For this listing, the lines between the one holding "(** An entry" and the one holding "(refresh fs kc).(budget_bytes)", inclusive, must be set down exactly.
⟨
(* ===== verification/KvFs.v ===== *)
(** * The checkpoint directory

    The file system as the store sees it, the interface of the operating-system
    calls it makes, and the directory scan (kv_cache_refresh). *)

From S2P Require Import Prelude Bytes Sha1 KvFile KvPolicy.

(** Regular files by full path. *)
Abbreviation files := (gmap (list Z) (list Z)).

(** The answers of the calls that can fail or that the environment decides.
    [readdir] lists a directory in the order the system chooses, [None] when it
    cannot be opened; the booleans say whether the call succeeds on an existing
    file; [fwrite_n p n] is how many of [n] bytes a write to [p] stores, and
    [fclose_ok p] whether flushing and closing it succeeds; [pid_text] is the
    process id in decimal. *)
Class Os := {
  readdir : files -> list Z -> option (list (list Z));
  may_open : list Z -> bool;
  may_unlink : list Z -> bool;
  may_create : list Z -> bool;
  may_rename : list Z -> list Z -> bool;
  fwrite_n : list Z -> Z -> Z;
  fclose_ok : list Z -> bool;
  ftruncate_ok : list Z -> bool;
  pid_text : list Z;
  time_now : Z }.

(** What the store relies on: a directory that can be opened lists every file
    directly in it - a name has no separator - each name once. *)
Class OsLaws `{Os} := {
  readdir_complete : forall fs d names n c,
    readdir fs d = Some names -> n <> [] -> ch "/" ∉ n ->
    fs !! Name.path_join d n = Some c -> n ∈ names;
  readdir_nodup : forall fs d names, readdir fs d = Some names -> NoDup names }.

Section Fs.
Context `{Os}.

(** fopen(path, "rb") and the whole content behind it. *)
Definition read_file (fs : files) (p : list Z) : option (list Z) :=
  if may_open p then fs !! p else None.

(** unlink *)
Definition unlink (fs : files) (p : list Z) : files * bool :=
  match fs !! p with
  | Some _ => if may_unlink p then (delete p fs, true) else (fs, false)
  | None => (fs, false)
  end.

(** rename *)
Definition rename (fs : files) (old new : list Z) : files * bool :=
  match fs !! old with
  | Some c => if may_rename old new then (<[new := c]> (delete old fs), true) else (fs, false)
  | None => (fs, false)
  end.

(** The body of the readdir loop. *)
Definition scan_name (fs : files) (d name : list Z) : option entry :=
  sha ← Name.sha_hex_name name;
  let path := Name.path_join d name in
  read_entry_file (read_file fs path) path sha.

(** kv_cache_refresh *)
Definition refresh (fs : files) (kc : kvstore) : kvstore :=
  if negb kc.(enabled) then kc
  else
    match readdir fs kc.(dir) with
    | None => with_entries kc []
    | Some names => with_entries kc (omap (scan_name fs kc.(dir)) names)
    end.

(** ds4_kvstore_touch_file on the directory. *)
Definition touch (fs : files) (p : list Z) (hits : Z) : files * bool :=
  match touch_file (read_file fs p) time_now (Z.to_nat (fwrite_n p 48)) hits with
  | (Some c, ok) => (<[p := c]> fs, ok)
  | (None, ok) => (fs, ok)
  end.
End Fs.

(** ** Paths *)

Lemma path_join_inj d n n' : Name.path_join d n = Name.path_join d n' -> n = n'.
Proof.
  unfold Name.path_join. destruct (_ || _); intros H; apply app_inv_head in H; [|done].
  by apply (app_inv_head [ch "/"]) in H.
Qed.

(** An entry of a scan describes a readable file of the directory. *)
Lemma read_entry_file_path f p s e :
  read_entry_file f p s = Some e ->
  e.(path) = p /\ e.(sha) = s /\ exists c, f = Some c /\ e.(file_size) = blen c.
Proof.
  unfold read_entry_file. destruct f as [c|]; [|done]. destruct (_ <? _); [done|].
  destruct (read_header c) as [[[e' tb] rest]|]; [|done].
  destruct (_ || _); [done|]. destruct (_ <? _); [done|]. intros [= <-].
  split; [done|]. split; [done|]. by exists c.
Qed.

Section FsLemmas.
Context `{Os}.

Lemma scan_name_path fs d n e :
  scan_name fs d n = Some e ->
  e.(path) = Name.path_join d n /\ Name.hex_ok e.(sha) /\
  exists c, read_file fs e.(path) = Some c /\ fs !! e.(path) = Some c /\
    e.(file_size) = blen c /\ read_entry_file (Some c) e.(path) e.(sha) = Some e.
Proof.
  unfold scan_name. destruct (Name.sha_hex_name n) as [s|] eqn:Hs; [|done]. simpl.
  intros He. destruct (read_entry_file_path _ _ _ _ He) as (-> & -> & c & Hc & Hsz).
  split; [done|]. split; [by apply Name.sha_hex_name_hex in Hs|].
  exists c. rewrite Hc in He. split; [done|]. unfold read_file in Hc.
  destruct (may_open _); [|done]. done.
Qed.

Lemma refresh_fields fs kc :
  (refresh fs kc).(enabled) = kc.(enabled) /\ (refresh fs kc).(dir) = kc.(dir) /\
  (refresh fs kc).(budget_bytes) = kc.(budget_bytes) /\
  (refresh fs kc).(reject_different_quant) = kc.(reject_different_quant) /\
  (refresh fs kc).(opt) = kc.(opt) /\
  (refresh fs kc).(continued_last_store_tokens) = kc.(continued_last_store_tokens).
Proof. unfold refresh. destruct (negb _); [done|]. by destruct (readdir _ _). Qed.

(** Every entry after a refresh stands for one file of the directory. *)
Lemma refresh_entry fs kc e :
  kc.(enabled) = true -> e ∈ (refresh fs kc).(entries) ->
  exists n, e.(path) = Name.path_join kc.(dir) n /\ scan_name fs kc.(dir) n = Some e.
Proof.
  intros Hen. unfold refresh. rewrite Hen. simpl.
  destruct (readdir fs kc.(dir)) as [names|]; simpl; [|by intros ?%not_elem_of_nil].
  rewrite list_elem_of_omap. intros (n & Hn & He). exists n. split; [|done].
  by apply scan_name_path in He as [? _].
Qed.

Lemma refresh_nodup `{!OsLaws} fs kc :
  kc.(enabled) = true -> NoDup (map path (refresh fs kc).(entries)).
Proof.
  intros Hen. unfold refresh. rewrite Hen. simpl.
  destruct (readdir fs kc.(dir)) as [names|] eqn:Hrd; [|apply NoDup_nil_2].
  pose proof (readdir_nodup _ _ _ Hrd) as Hnd. simpl.
  clear Hrd. induction Hnd as [|n names Hn _ IH]; simpl; [apply NoDup_nil_2|].
  destruct (scan_name fs kc.(dir) n) as [e|] eqn:He; simpl; [|done].
  apply NoDup_cons_2; [|done]. rewrite list_elem_of_fmap.
  intros (e' & Hp & He'). apply list_elem_of_omap in He' as (n' & Hn' & He'').
  apply scan_name_path in He as [Hpe _]. apply scan_name_path in He'' as [Hpe' _].
  rewrite Hp, Hpe' in Hpe. apply path_join_inj in Hpe. by subst n'.
Qed.

(** The name of a record has no separator. *)
Lemma hex_lower_digits l sha : Name.hex_lower l = Some sha -> Forall (fun c => Name.isxdigit c = true) l.
Proof.
  revert sha. induction l as [|c l IH]; intros sha; [by constructor|]. simpl.
  destruct (Name.isxdigit c) eqn:Hx; [|done]. simpl. destruct (Name.hex_lower l) as [s|]; [|done].
  intros _. constructor; [done|by eapply IH].
Qed.

Lemma sha_hex_name_direct name sha : Name.sha_hex_name name = Some sha -> name <> [] /\ ch "/" ∉ name.
Proof.
  unfold Name.sha_hex_name. destruct (negb (blen name =? 43)) eqn:Hl; [done|]. simpl.
  destruct (streq (zdrop 40 name) (bs ".kv")) eqn:Hd; [|done]. simpl. intros Hh.
  apply bool_decide_eq_true in Hd. split; [by intros ->|]. rewrite <-(ztake_zdrop 40 name), Hd.
  apply hex_lower_digits in Hh. rewrite elem_of_app. intros [Hin|Hin].
  - rewrite Forall_forall in Hh. by apply Hh in Hin.
  - by repeat (apply elem_of_cons in Hin as [Hin|Hin]; [done|]); apply elem_of_nil in Hin.
Qed.

(** The scan takes only names of files directly in the directory. *)
Lemma scan_name_direct fs d n e : scan_name fs d n = Some e -> n <> [] /\ ch "/" ∉ n.
Proof.
  unfold scan_name. destruct (Name.sha_hex_name n) as [s|] eqn:Hs; [|done]. intros _.
  by apply sha_hex_name_direct in Hs.
Qed.

(** A valid checkpoint in the directory is always found by the scan. *)
Lemma refresh_complete `{!OsLaws} fs kc n e names :
  kc.(enabled) = true -> readdir fs kc.(dir) = Some names ->
  scan_name fs kc.(dir) n = Some e -> e ∈ (refresh fs kc).(entries).
Proof.
  intros Hen Hrd He. unfold refresh. rewrite Hen, Hrd. simpl.
  apply list_elem_of_omap. exists n. split; [|done].
  destruct (scan_name_path _ _ _ _ He) as (Hp & _ & c & _ & Hc & _).
  rewrite Hp in Hc. destruct (scan_name_direct _ _ _ _ He). by eapply readdir_complete.
Qed.
End FsLemmas.

(** ** A system in which every call succeeds *)

Fixpoint strip_prefix (p l : list Z) {struct p} : option (list Z) :=
  match p, l with
  | [], _ => Some l
  | a :: p, b :: l => if a =? b then strip_prefix p l else None
  | _ :: _, [] => None
  end.

Definition plain_os (now : Z) : Os := {|
  readdir fs d :=
    Some (filter (fun n => n <> [] /\ ch "/" ∉ n)
      (omap (fun kv => strip_prefix (Name.path_join d []) kv.1) (map_to_list fs)));
  may_open _ := true;
  may_unlink _ := true;
  may_create _ := true;
  may_rename _ _ := true;
  fwrite_n _ n := n;
  fclose_ok _ := true;
  ftruncate_ok _ := true;
  pid_text := bs "77";
  time_now := now |}.

Lemma strip_prefix_spec p l r : strip_prefix p l = Some r <-> l = p ++ r.
Proof.
  revert l. induction p as [|a p IH]; intros l; simpl; [naive_solver|].
  destruct l as [|b l]; [done|]. destruct (Z.eqb_spec a b) as [->|Hne].
  - rewrite IH. naive_solver.
  - naive_solver.
Qed.

Lemma path_join_base d n : Name.path_join d n = Name.path_join d [] ++ n.
Proof.
  unfold Name.path_join. destruct (_ || _); rewrite ?app_nil_r; [by rewrite <-!app_assoc|done].
Qed.

Lemma plain_os_laws now : @OsLaws (plain_os now).
Proof.
  split.
  - intros fs d names n c [= <-] Hne Hs Hc. apply list_elem_of_filter. split; [done|]. apply list_elem_of_omap.
    exists (Name.path_join d n, c). split; [by apply elem_of_map_to_list|].
    apply strip_prefix_spec. apply path_join_base.
  - intros fs d names [= <-]. apply NoDup_filter. pose proof (NoDup_fst_map_to_list fs) as Hnd.
    induction (map_to_list fs) as [|[k c] l IH]; simpl in *; [apply NoDup_nil_2|].
    apply NoDup_cons in Hnd as [Hk Hnd].
    destruct (strip_prefix _ k) as [n|] eqn:Hn; simpl; [|by apply IH].
    apply NoDup_cons_2; [|by apply IH]. rewrite list_elem_of_omap.
    intros ([k' c'] & Hin & Hn'). apply strip_prefix_spec in Hn. simpl in Hn'.
    apply strip_prefix_spec in Hn'. subst k k'. apply Hk, list_elem_of_fmap.
    by exists (Name.path_join d [] ++ n, c').
Qed.

(** Every file of the system is a byte list. *)
Definition files_ok (fs : files) : Prop := map_Forall (fun _ c => bytes_ok c) fs.
Definition files_okb (fs : files) : bool := forallb (fun kv => bytes_okb kv.2) (map_to_list fs).

Lemma files_okb_ok fs : files_okb fs = true -> files_ok fs.
Proof.
  unfold files_okb, files_ok. rewrite forallb_forall. intros H p c Hc.
  apply bytes_okb_ok. apply (H (p, c)), list_elem_of_In. by apply elem_of_map_to_list.
Qed.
⟩
▸ Response below
(** An entry of a scan describes a readable file of the directory. *)
Lemma read_entry_file_path f p s e :
  read_entry_file f p s = Some e ->
  e.(path) = p /\ e.(sha) = s /\ exists c, f = Some c /\ e.(file_size) = blen c.
Proof.
  unfold read_entry_file. destruct f as [c|]; [|done]. destruct (_ <? _); [done|].
  destruct (read_header c) as [[[e' tb] rest]|]; [|done].
  destruct (_ || _); [done|]. destruct (_ <? _); [done|]. intros [= <-].
  split; [done|]. split; [done|]. by exists c.
Qed.

Section FsLemmas.
Context `{Os}.

Lemma scan_name_path fs d n e :
  scan_name fs d n = Some e ->
  e.(path) = Name.path_join d n /\ Name.hex_ok e.(sha) /\
  exists c, read_file fs e.(path) = Some c /\ fs !! e.(path) = Some c /\
    e.(file_size) = blen c /\ read_entry_file (Some c) e.(path) e.(sha) = Some e.
Proof.
  unfold scan_name. destruct (Name.sha_hex_name n) as [s|] eqn:Hs; [|done]. simpl.
  intros He. destruct (read_entry_file_path _ _ _ _ He) as (-> & -> & c & Hc & Hsz).
  split; [done|]. split; [by apply Name.sha_hex_name_hex in Hs|].
  exists c. rewrite Hc in He. split; [done|]. unfold read_file in Hc.
  destruct (may_open _); [|done]. done.
Qed.

Lemma refresh_fields fs kc :
  (refresh fs kc).(enabled) = kc.(enabled) /\ (refresh fs kc).(dir) = kc.(dir) /\
  (refresh fs kc).(budget_bytes) = kc.(budget_bytes) /\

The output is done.